##### EXERCISE DATA #####
(** * auto-md: branch resolution, feedback loop, section parsing, publishing

    A shallow embedding of the parts of [auto_md] that carry decisions:
    [git_utils.find_branch_for_issue], the section parser at the end of
    [ai_utils.generate_task_document], [ai_utils.save_markdown_to_file],
    [config.is_initialized] and steps 4 to 7 of [cli.run].

    Python [str] values are modelled as [string], read as the UTF-8 encoding
    of the text.  Searching for a substring, splitting at a line feed and
    testing an ASCII prefix give the same answer on the encoding as on the
    code points.  [str.lower] and [str.strip] are modelled on the ASCII
    range (letters [A-Z], and the ASCII white space Python recognises);
    bytes above 127 are left alone, so [Py.lower] and [Py.strip] are the
    two methods on ASCII text.  A property that depends on what the two
    methods do is stated for every function in their place, or for ASCII
    text. *)

From Stdlib Require Import Ascii String ZArith List Lia Bool.
From stdpp Require Import base option list strings pretty gmap.

Local Open Scope Z_scope.

(** ** Python string primitives *)

Module Py.

Fixpoint str_map (f : ascii -> ascii) (s : string) : string :=
  match s with
  | EmptyString => EmptyString
  | String c s' => String (f c) (str_map f s')
  end.

Definition lower_char (c : ascii) : ascii :=
  let n := nat_of_ascii c in
  if (Nat.leb 65 n && Nat.leb n 90)%bool then ascii_of_nat (n + 32) else c.

(** [s.lower()] *)
Definition lower (s : string) : string := str_map lower_char s.

(** [c.isspace()] on the ASCII range: TAB, LF, VT, FF, CR, FS, GS, RS, US
    and the space. *)
Definition isspace (c : ascii) : bool :=
  let n := nat_of_ascii c in
  ((Nat.leb 9 n && Nat.leb n 13) || (Nat.leb 28 n && Nat.leb n 32))%bool.

Fixpoint lstrip (s : string) : string :=
  match s with
  | EmptyString => EmptyString
  | String c s' => if isspace c then lstrip s' else s
  end.

Fixpoint rstrip (s : string) : string :=
  match s with
  | EmptyString => EmptyString
  | String c s' =>
      match rstrip s' with
      | EmptyString => if isspace c then EmptyString else String c EmptyString
      | r => String c r
      end
  end.

(** [s.strip()] *)
Definition strip (s : string) : string := rstrip (lstrip s).

(** [s.startswith(p)] *)
Fixpoint startswith (p s : string) : bool :=
  match p, s with
  | EmptyString, _ => true
  | String _ _, EmptyString => false
  | String a p', String b s' => if ascii_dec a b then startswith p' s' else false
  end.

(** [sub in s] *)
Fixpoint contains (sub s : string) : bool :=
  startswith sub s ||
  match s with
  | EmptyString => false
  | String _ s' => contains sub s'
  end.

(** [s[n:]] *)
Fixpoint drop (n : nat) (s : string) : string :=
  match n, s with
  | O, _ => s
  | S _, EmptyString => EmptyString
  | S n', String _ s' => drop n' s'
  end.

Definition LF : ascii := ascii_of_nat 10.

(** [s.split('\n')]: one more piece than there are line feeds. *)
Fixpoint split_lines (s : string) : list string :=
  match s with
  | EmptyString => [EmptyString]
  | String c s' =>
      if ascii_dec c LF then EmptyString :: split_lines s'
      else match split_lines s' with
           | h :: t => String c h :: t
           | [] => [String c EmptyString]
           end
  end.

(** ['\n'.join(l)] *)
Fixpoint join_lines (l : list string) : string :=
  match l with
  | [] => EmptyString
  | [x] => x
  | x :: rest => x +:+ String LF (join_lines rest)
  end.

(** [s.replace(pat, "")] for a non-empty [pat]: occurrences are removed
    from left to right, without overlap.  [skip] counts the characters of
    an occurrence still to be dropped. *)
Fixpoint remove_from (skip : nat) (pat s : string) : string :=
  match s with
  | EmptyString => EmptyString
  | String c s' =>
      match skip with
      | S k => remove_from k pat s'
      | O => if startswith pat s
             then remove_from (String.length pat - 1) pat s'
             else String c (remove_from 0 pat s')
      end
  end.

Definition remove_all (pat s : string) : string := remove_from 0 pat s.

(** Truth value of a string: the empty string is false. *)
Definition truthy (s : string) : bool :=
  match s with EmptyString => false | _ => true end.

End Py.

(** ** The world the commands run in

    One run of the tool talks to a terminal, to [git] through
    [subprocess.run], to the text backend and to the file system.  The
    answers of the first three are scripted: the world holds, in order, what
    the user will type, how the coming subprocesses will end and what the
    backend will reply.  Quantifying over the scripts covers every behaviour
    of the collaborators.  Everything the program does to the outside is
    appended to [trace].

    The console belongs to the world as well.  [console.print] reads its
    argument as markup: [[bold red]] opens a style, [[/bold red]] closes it,
    and a closing tag that matches no open one makes the call raise
    [MarkupError] instead of printing.  [markup_ok] tells of a text whether
    the console prints it; quantifying over the world covers every parser,
    the one of the console library included. *)

Record CompletedProcess := {
  returncode : Z;
  stdout : string;
  stderr : string
}.

(** What [subprocess.run(..., check=True)] raises on a non-zero exit. *)
Record CalledProcessError := {
  e_returncode : Z;
  e_stderr : string
}.

Inductive Answer :=
| Confirm (b : bool)        (* click.confirm *)
| IntAnswer (z : Z)         (* click.prompt(type=int) *)
| StrAnswer (s : string).   (* click.prompt(type=str) *)

(** The arguments of one call of the text chain. *)
Record Invocation := {
  inv_issue_key : string;
  inv_summary : string;
  inv_description : string;
  inv_status : string;
  inv_assignee : string;
  inv_parent_info : string;
  inv_chat_history : list (string * string)
}.

Inductive Event :=
| Printed (msg : string)          (* console.print *)
| Displayed (markdown : string)   (* display_markdown *)
| Asked (text : string)           (* click.confirm, click.prompt *)
| Chdir (path : string)           (* os.chdir *)
| Ran (argv : list string)        (* subprocess.run *)
| Invoked (args : Invocation)     (* text_chain.invoke *)
| Wrote (path : string).          (* open(path, "w") ... write *)

Record World := {
  terminal : list Answer;
  processes : list CompletedProcess;
  backend : list string;
  dirs : gset string;
  files : gmap string string;
  markup_ok : string -> bool;
  trace : list Event
}.

(** A command either completes with a value and a new world, or does not
    complete: a script ran dry, an answer had the wrong type (click asks
    again), or an exception left the modelled code. *)
Definition M (A : Type) : Type := World -> option (A * World).

#[global] Instance M_ret : MRet M := λ A a w, Some (a, w).
#[global] Instance M_bind : MBind M := λ A B f m w,
  match m w with
  | Some (a, w') => f a w'
  | None => None
  end.

Definition stuck {A} : M A := λ _, None.

Definition set_terminal (answers : list Answer) (w : World) : World :=
  {| terminal := answers; processes := processes w; backend := backend w;
     dirs := dirs w; files := files w; markup_ok := markup_ok w;
     trace := trace w |}.

Definition set_processes (procs : list CompletedProcess) (w : World) : World :=
  {| terminal := terminal w; processes := procs; backend := backend w;
     dirs := dirs w; files := files w; markup_ok := markup_ok w;
     trace := trace w |}.

Definition set_backend (replies : list string) (w : World) : World :=
  {| terminal := terminal w; processes := processes w; backend := replies;
     dirs := dirs w; files := files w; markup_ok := markup_ok w;
     trace := trace w |}.

Definition set_dirs (d : gset string) (w : World) : World :=
  {| terminal := terminal w; processes := processes w; backend := backend w;
     dirs := d; files := files w; markup_ok := markup_ok w;
     trace := trace w |}.

Definition set_files (f : gmap string string) (w : World) : World :=
  {| terminal := terminal w; processes := processes w; backend := backend w;
     dirs := dirs w; files := f; markup_ok := markup_ok w;
     trace := trace w |}.

(** [log events w]: the world after [events] happened, in that order. *)
Definition log (events : list Event) (w : World) : World :=
  {| terminal := terminal w; processes := processes w; backend := backend w;
     dirs := dirs w; files := files w; markup_ok := markup_ok w;
     trace := trace w ++ events |}.

Definition emit (e : Event) : M unit := λ w, Some (tt, log [e] w).

(** [console.print(msg)] for a text made of the program's own words, issue
    keys, branch names and paths.  An issue key has been accepted by the
    tracker and [git] allows no bracket in a branch name, so the tags in
    such a text are the program's, opened and closed in pairs, and the
    call prints. *)
Definition console_print (msg : string) : M unit := emit (Printed msg).

(** [console.print(msg)] for a text that carries what [git] wrote to its
    error stream, or the configured address of the repository.  Nothing
    escapes the brackets in that part, so the console decides: the text is
    printed, or [MarkupError] leaves the function. *)
Definition console_print_markup (msg : string) : M unit := λ w,
  if markup_ok w msg then emit (Printed msg) w else None.

Definition next_answer : M Answer := λ w,
  match terminal w with
  | [] => None
  | a :: rest => Some (a, set_terminal rest w)
  end.

Definition click_confirm (text : string) : M bool :=
  _ ← emit (Asked text);
  a ← next_answer;
  match a with Confirm b => mret b | _ => stuck end.

Definition click_prompt_int (text : string) : M Z :=
  _ ← emit (Asked text);
  a ← next_answer;
  match a with IntAnswer z => mret z | _ => stuck end.

Definition click_prompt_str (text : string) : M string :=
  _ ← emit (Asked text);
  a ← next_answer;
  match a with StrAnswer s => mret s | _ => stuck end.

Definition os_chdir (path : string) : M unit := emit (Chdir path).

Definition next_process : M CompletedProcess := λ w,
  match processes w with
  | [] => None
  | p :: rest => Some (p, set_processes rest w)
  end.

(** [subprocess.run(argv, capture_output=True, text=True, check=True)] *)
Definition subprocess_run (argv : list string)
  : M (CompletedProcess + CalledProcessError) :=
  _ ← emit (Ran argv);
  p ← next_process;
  if returncode p =? 0 then mret (inl p)
  else mret (inr {| e_returncode := returncode p; e_stderr := stderr p |}).

Definition next_reply : M string := λ w,
  match backend w with
  | [] => None
  | reply :: rest => Some (reply, set_backend rest w)
  end.

(** [text_chain.invoke({...})] *)
Definition text_chain_invoke (args : Invocation) : M string :=
  _ ← emit (Invoked args);
  next_reply.

Definition store (path content : string) : M unit := λ w,
  Some (tt, set_files (<[path := content]> (files w)) w).

(** The directory part of a path: what precedes its last separator. *)
Fixpoint parent_dir (path : string) : string :=
  match path with
  | EmptyString => EmptyString
  | String c rest =>
      if Py.contains "/" rest then String c (parent_dir rest) else EmptyString
  end.

(** A file can be created in the current directory (no directory part)
    and in a directory that exists. *)
Definition dir_ok (d : string) (existing : gset string) : bool :=
  bool_decide (d = "") || bool_decide (d ∈ existing).

(** [with open(path, "w", encoding="utf-8") as f: f.write(content)]; a
    [FileNotFoundError] when the directory of [path] is missing.  Other
    input/output errors are not modelled, and line feeds are written as
    they are (the tool runs on a POSIX system). *)
Definition write_text (path content : string) : M unit :=
  λ w,
    if dir_ok (parent_dir path) (dirs w)
    then (_ ← emit (Wrote path); store path content) w
    else None.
#####
DIRECTIONS: Checking the material above line by line, count those that include the string "left". Give the number alone.

EXPECTED ANSWER: 3